Since New Jersey’s constitution requires a balanced budget, any shortfalls must be made up with cuts or other offsetting adjustments by the time the fiscal year ends on June 30.
Making the revenue goal is necessary this year because Christie, a second-term Republican, boosted spending by about $1 billion to $33.8 billion in the budget he signed into law in late June.
In recent years, when Christie’s fiscal goals haven’t been met, his administration has been forced to delay property tax relief payments, reduce budgeted contributions into the public-employee pension system, and rely more heavily on borrowing for transportation projects to keep the budget balanced.
Despite the promising early news on tax collections, it’s not exactly clear how well Christie’s latest budget is situated after the first three months of the fiscal year. That’s because Christie, who is now seeking the GOP’s 2016 presidential nomination, has changed the way the state issues its monthly revenue reports.
Under a policy he began last year, the reports now focus more heavily on growth-rate measurements for each tax source and tax collections overall. That format replaced the side-by-side comparisons of tax collections to actual budget targets for each tax source in precise dollar amounts that prior administrations from both parties had been using.
For example, the latest revenue report indicated that the state collected $2.28 billion in income-tax revenue during the first three months of the new fiscal year, growing by 8 percent above the $2.1 billion collected during the first quarter of the prior fiscal year.
The 8 percent growth rate looks good compared to the projected 3.9 percent growth rate Christie has set for the income tax through June 30, and the projected 3.4 percent growth rate established for all state tax collections for the 2016 fiscal year.
[related]But left out of the revenue report under Christie’s new format is exactly how $2.28 billion compares to the exact dollar amount that Treasury expected to collect from the income tax during the first quarter of the new fiscal year.

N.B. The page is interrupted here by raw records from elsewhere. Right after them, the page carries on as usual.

(** * order-manager: the mock exchange and the soak-test driver

    A shallow embedding of [scripts/mock_binance.py] (the fault-injection
    service) and of [scripts/cli_loop_test.py] (the soak-test driver), with
    the properties of the design document stated over them.

    Conventions.
    - Python integers are [Z].  A finite float is the rational it denotes,
      and every float operation rounds its exact result to binary64
      (module [Binary64]); the two zeros are one.  Durations, the timeout
      and the pause are finite floats, [Q]; the percentile proportion, the
      sum and the average are floats that may be infinite or NaN.
    - The module-level dictionary [attempt_registry] is a [gmap string Z]
      threaded through the handlers.
    - The clock, the spawned process and the console are the environment:
      the clock and the process are oracles, the console and the other
      effects are a trace of events. *)

From Stdlib Require Import ZArith QArith Qround Qabs Qpower List Lia Lqa.
From Stdlib Require Import SpecFloat.
From Stdlib Require Import Sorting.Sorted Sorting.Permutation.
From Stdlib Require Import Ascii DecimalString.
From stdpp Require Import gmap strings.

Import ListNotations.
Local Open Scope string_scope.
Local Open Scope list_scope.
Local Open Scope Z_scope.

(** ** JSON values and HTTP responses *)

#[local] Set Warnings "-register-all".

Inductive json : Type :=
| JStr (s : string)
| JInt (n : Z)
| JList (items : list json)
| JDict (fields : list (string * json)).

Record response : Type := Response { status : Z; body : json }.

(** [jsonify(d)] alone is a 200 response; [jsonify(d), code] carries [code]. *)
Definition jsonify (fields : list (string * json)) : json := JDict fields.
Definition ok (b : json) : response := Response 200 b.

(** Field access on a JSON object, first match (keys are unique below). *)
Fixpoint assoc (k : string) (fields : list (string * json)) : option json :=
  match fields with
  | [] => None
  | (k', v) :: rest => if String.eqb k k' then Some v else assoc k rest
  end.

Definition field (k : string) (j : json) : option json :=
  match j with
  | JDict fields => assoc k fields
  | _ => None
  end.

(** ** mock_binance.py *)

Module MockBinance.

(** [attempt_registry = {}] *)
Definition attempt_registry : gmap string Z := ∅.

(** [attempt_registry[endpoint] = attempt_registry.get(endpoint, 0) + 1;
    return attempt_registry[endpoint]] *)
Definition get_attempt (endpoint : string) (reg : gmap string Z)
  : Z * gmap string Z :=
  let reg' := <[endpoint := default 0 (reg !! endpoint) + 1]> reg in
  (reg' !!! endpoint, reg').

(** [attempt_registry[endpoint] = 0] *)
Definition reset_attempt (endpoint : string) (reg : gmap string Z)
  : gmap string Z :=
  <[endpoint := 0]> reg.

(** A handler reads the clock ([int(time.time() * 1000)], given as
    [now_ms]) and the registry, and returns its response with the registry
    it leaves behind.  Console logging of the handlers is not modelled. *)
Definition handler : Type := Z -> gmap string Z -> response * gmap string Z.

Definition mock_time : handler := fun now_ms reg =>
  let '(attempt, reg) := get_attempt "time" reg in
  if attempt <? 4 then
    (Response 503 (jsonify [("msg", JStr "Server Busy")]), reg)
  else
    let reg := reset_attempt "time" reg in
    (ok (jsonify [("serverTime", JInt now_ms)]), reg).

Since Christie changed the reporting format those details have only been released by Treasury in response to public-records requests.
In addition to the income tax, other revenue sources that doing better than their year-end growth rates through the first three months of the fiscal year included the sales, motor fuels and inheritance taxes. Falling behind projected growth rates during the first quarter were the corporate-business, casino, realty transfer and tobacco taxes.
Christie’s administration stopped providing the more-detailed side-by-side revenue comparisons last year in the wake of a series of credit-rating downgrades issued by major Wall Street rating agencies following several state budget shortfalls.
Those credit-rating downgrades – all three major rating agencies have lowered the state’s debt grade by three steps during Christie’s tenure — have left New Jersey with the second-worst credit rating among U.S. states, behind only Illinois.
But there has also been some more promising news for New Jersey’s budget this year, including a $200 million tax-revenue windfall the state enjoyed after April income-tax collections were tallied.
And Christie doubled the size of the state’s budget surplus fund when the new fiscal year began July 1. Maintaining only slim reserves can leave a state more vulnerable to revenue volatility and shortfalls, and in recent years New Jersey has compared poorly to other U.S. states in rankings of budget reserves as a share of overall spending.
This year, all of the rating agencies have left New Jersey’s debt grade unchanged, although Fitch Ratings offered a positive sign, moving New Jersey’s credit outlook from “negative” to “stable.”